======== Records for processing
(** * Trip-ELD-Navigator: the hours-of-service engine of [backend/api/hos_logic.py]

    A shallow embedding of the route planner and of its compliance checker,
    with the summary that the [route] view of [backend/api/views.py] builds
    from a route, followed by the properties its specification states about
    them and by further properties read off the code.

    Reading of the Python data:
    - a [float] is read as an exact rational ([Q]); rounding, infinities and
      NaN are outside the model;
    - a [datetime] is read as a rational number of hours since a fixed origin,
      so that [t + timedelta(hours=h)] is [t + h]; the microsecond resolution
      of [datetime] is outside the model;
    - [datetime.now()] is an input of the schedule builder ([now]);
    - the haversine distance needs trigonometry, so [_calculate_distance] is a
      parameter of the engine, taken as a total function (the domain error
      that [math.sqrt] raises when rounding pushes the haversine term above 1
      is outside the model); the answer of the geocoding service, Python's
      [float(str)] and what the [print] of the resolver's handler does are
      parameters of the resolver;
    - a raised exception is a value ([Raise e]) of the result type. *)

From Stdlib Require Import ZArith QArith Qround Qabs Lqa Lia.
From Stdlib Require Import List String Ascii Bool DecimalString.
From Equations Require Import Equations.
Import ListNotations.

Local Open Scope string_scope.
Local Open Scope Q_scope.

(** ** Numbers, comparisons and timestamps *)

(** Python's [a < b] on floats ([Qle_bool] is [a <= b]). *)
Definition Qlt_bool (a b : Q) : bool := negb (Qle_bool b a).
(** ** encoding/json

    [json.Unmarshal(data, &v)] works by reflection on the type of [v]: it
    writes into [v] and returns an error or nil.  A type that can be decoded
    is an instance of [JSON]: its zero value (what [var v T] declares) and
    its decoder, from the bytes and the target's current value to the
    target's new value and the error. *)
Class JSON (A : Type) : Type := {
  zero : A;
  Unmarshal : string -> A -> A * option lib_error
}.

(** ** net/http responses

    A response body is an [io.ReadCloser]: [pending] are the bytes it still
    has to deliver; once they are delivered a read reports [io.EOF]
    ([read_err = None]) or fails with [read_err]; [close_err] is what
    [Close] returns. *)
Record Body : Type := mkBody {
  pending : string;
  read_err : option lib_error;
  close_err : option lib_error;
  body_closed : bool
}.

Record Response : Type := mkResponse {
  StatusCode : Z;
  RespBody : Body
}.

Definition consume (b : Body) (rest : string) : Body :=
  mkBody rest (read_err b) (close_err b) (body_closed b).

Definition with_body (r : Response) (b : Body) : Response :=
  mkResponse (StatusCode r) b.

(** [io.ReadAll]: everything that is left; [io.EOF] is not an error. *)
Definition ReadAll (b : Body) : string * option lib_error * Body :=
  (pending b, read_err b, consume b EmptyString).

(** [resp.Body.Close()] *)
Definition CloseBody (b : Body) : option lib_error * Body :=
  (close_err b, mkBody (pending b) (read_err b) (close_err b) true).

(** [bufio.Reader.ReadString('\n')] on a reader over the body: the bytes up
    to and including the first LF; without one, everything that is left
    together with the error that ended the data. *)
Fixpoint cutLine (s : string) : option (string * string) :=
  match s with
  | EmptyString => None
  | String c s' =>
      if Ascii.eqb c LF then Some (String c EmptyString, s')
      else match cutLine s' with
           | Some (l, r) => Some (String c l, r)
           | None => None
           end
  end.

Definition ReadString (b : Body) : string * option lib_error * Body :=
  match cutLine (pending b) with
  | Some (line, rest) => (line, None, consume b rest)
  | None =>
      (pending b,
       Some (match read_err b with Some e => e | None => io_EOF end),
       consume b EmptyString)
  end.

(** ** internal/rest/client.go *)

Module rest.

Section Transport.

Context {T : Type} `{JSON T} `{JSON APIError}.

(** [http.StatusText] *)
Variable StatusText : Z -> string.
(** * sesam-deployer: the deployment run and the configuration bundle

    A shallow embedding of [src/deployer.py].  The script reads its
    inputs from the process environment, checks the health of a Sesam
    node and then pushes secrets, environment variables and a zipped
    configuration folder to it.

    Everything outside the script (the environment, the file system,
    the JSON and base64 decoders, the node behind [sesamclient]) is
    gathered in a record [world]; the script itself is a function of
    that record.  Its effects are a log of [event]s and one of three
    outcomes: normal return, a Python exception, or [SystemExit]. *)

From Stdlib Require Import String Ascii List ZArith Bool Arith Lia.
From stdpp Require Import base gmap strings.
Import ListNotations.

Set Warnings "-register-all".

Local Open Scope string_scope.
Local Open Scope list_scope.

(** ** Python [str] methods

    A string is a sequence of code points below 256. *)

Module Str.

Definition code (c : ascii) : nat := nat_of_ascii c.

(** [str.lower] on one character: [A-Z] and the upper-case letters of
    Latin-1 move 32 places up. *)
Definition is_upper (c : ascii) : bool :=
  (Nat.leb 65 (code c) && Nat.leb (code c) 90)
  || (Nat.leb 192 (code c) && Nat.leb (code c) 222 && negb (Nat.eqb (code c) 215)).

Definition lower_char (c : ascii) : ascii :=
  if is_upper c then ascii_of_nat (code c + 32) else c.

Fixpoint lower (s : string) : string :=
  match s with
  | EmptyString => EmptyString
  | String c s' => String (lower_char c) (lower s')
  end.

(** [str.isspace] on one character. *)
Definition isspace (c : ascii) : bool :=
  (Nat.leb 9 (code c) && Nat.leb (code c) 13)
  || (Nat.leb 28 (code c) && Nat.leb (code c) 32)
  || Nat.eqb (code c) 133 || Nat.eqb (code c) 160.

Fixpoint lstrip (s : string) : string :=
  match s with
  | EmptyString => EmptyString
  | String c s' => if isspace c then lstrip s' else s
  end.

Fixpoint rstrip (s : string) : string :=
  match s with
  | EmptyString => EmptyString
  | String c s' =>
      match rstrip s' with
      | EmptyString => if isspace c then EmptyString else String c EmptyString
      | r => String c r
      end
  end.

(** [s.strip()] *)
Definition strip (s : string) : string := rstrip (lstrip s).

(** [s.startswith(p)] and [s.endswith(p)] *)
Definition startswith (s p : string) : bool := String.prefix p s.

Definition endswith (s p : string) : bool :=
  let n := String.length s in
  let k := String.length p in
  Nat.leb k n && String.eqb (String.substring (n - k) k s) p.

(** [s.split(sep)] for a separator of one character. *)
Fixpoint split (sep : ascii) (s : string) : list string :=
  match s with
  | EmptyString => [EmptyString]
  | String c s' =>
      if Ascii.eqb c sep then EmptyString :: split sep s'
      else match split sep s' with
           | [] => [String c EmptyString]
           | h :: t => String c h :: t
           end
  end.

(** The lines of a text file as iteration over the file object yields
    them (universal newlines), without their terminators; the caller
    strips each line, so the terminator is never observed. *)
Fixpoint readlines (s : string) : list string :=
  match s with
  | EmptyString => []
  | String c s' =>
      if Nat.eqb (code c) 10 then EmptyString :: readlines s'
      else if Nat.eqb (code c) 13 then
        match s' with
        | String c' s'' =>
            if Nat.eqb (code c') 10 then EmptyString :: readlines s''
            else EmptyString :: readlines s'
        | EmptyString => [EmptyString]
        end
      else match readlines s' with
           | [] => [String c EmptyString]
           | h :: t => String c h :: t
           end
  end.

(** [s[:n]] and [s[-n:]] *)
Definition take (n : nat) (s : string) : string := String.substring 0 n s.

Definition take_last (n : nat) (s : string) : string :=
  String.substring (String.length s - n) n s.

End Str.

(** ** [os.path] on POSIX *)

Module Path.

Definition sep : ascii := "/"%char.

(** [os.path.join(a, b)] *)
Definition join (a b : string) : string :=
  if Str.startswith b "/" then b
  else if String.eqb a "" || Str.endswith a "/" then a +:+ b
  else a +:+ "/" +:+ b.

(** [os.path.basename(p)]: what follows the last slash. *)
Definition basename (p : string) : string :=
  List.last (Str.split sep p) "".

(** [os.path.normpath] at work on the components of an absolute path,
    with the components kept so far: empty components and [.] are
    dropped, [..] drops the component kept last (and nothing at the
    root). *)
Definition normalise (kept comps : list string) : list string :=
  fold_left
    (fun kept c =>
       if String.eqb c "" || String.eqb c "." then kept
       else if String.eqb c ".." then removelast kept
       else kept ++ [c])
    comps kept.

(** The components of [os.path.abspath(path)] in a process whose
    working directory has the components [cwd]. *)
Definition abs_components (cwd : list string) (path : string) : list string :=
  normalise (if Str.startswith path "/" then [] else cwd) (Str.split sep path).

Fixpoint common_prefix (a b : list string) : list string :=
  match a, b with
  | x :: a', y :: b' => if String.eqb x y then x :: common_prefix a' b' else []
  | _, _ => []
  end.

(** [os.path.relpath(path, start)], for a path that is not empty. *)
Definition relpath (cwd : list string) (path start : string) : string :=
  let start_list := abs_components cwd start in
  let path_list := abs_components cwd path in
  let i := List.length (common_prefix start_list path_list) in
  let rel_list := repeat ".." (List.length start_list - i) ++ skipn i path_list in
  match rel_list with
  | [] => "."
  | _ => String.concat "/" rel_list
  end.

End Path.

(** ** Values exchanged with the outside *)

(** A decoded JSON document, as [json.load] returns it.  The script
    passes documents on and looks into objects only; numbers are kept
    as integers. *)
Inductive json : Type :=
| JNull
| JBool (b : bool)
| JNum (n : Z)
| JStr (s : string)
| JArr (items : list json)
| JObj (members : list (string * json)).

(** Python truthiness of a decoded document (the test [if jwt_data:]). *)
Definition truthy (j : json) : bool :=
  match j with
  | JNull => false
  | JBool b => b
  | JNum n => negb (Z.eqb n 0)
  | JStr s => negb (String.eqb s "")
  | JArr items => match items with [] => false | _ => true end
  | JObj members => match members with [] => false | _ => true end
  end.

Fixpoint assoc {A : Type} (k : string) (l : list (string * A)) : option A :=
  match l with
  | [] => None
  | (k', v) :: l' => if String.eqb k k' then Some v else assoc k l'
  end.

(** The exceptions the script can meet.  All of them derive from
    [Exception]; [SystemExit] does not and is an outcome of its own. *)
Inductive exn : Type :=
| ValueError (msg : string)
| JSONDecodeError (detail : string)
| Base64Error
| FileNotFoundError (msg : string)
| PermissionError (path : string)
| IsADirectoryError (path : string)
| NotADirectoryError (path : string)
| OtherOSError (detail : string)
| TypeError
| AttributeError
| UnboundLocalError (name : string)
| ApiError (detail : string).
================
Exercise brief —
Where the data above reaches the line holding "(Z.eqb n 0)", begin printing, and stop after the line holding "(** The exceptions". Each line must be reproduced exactly, with nothing else added.

Solution —
  | JNum n => negb (Z.eqb n 0)
  | JStr s => negb (String.eqb s "")
  | JArr items => match items with [] => false | _ => true end
  | JObj members => match members with [] => false | _ => true end
  end.

Fixpoint assoc {A : Type} (k : string) (l : list (string * A)) : option A :=
  match l with
  | [] => None
  | (k', v) :: l' => if String.eqb k k' then Some v else assoc k l'
  end.

(** The exceptions the script can meet.  All of them derive from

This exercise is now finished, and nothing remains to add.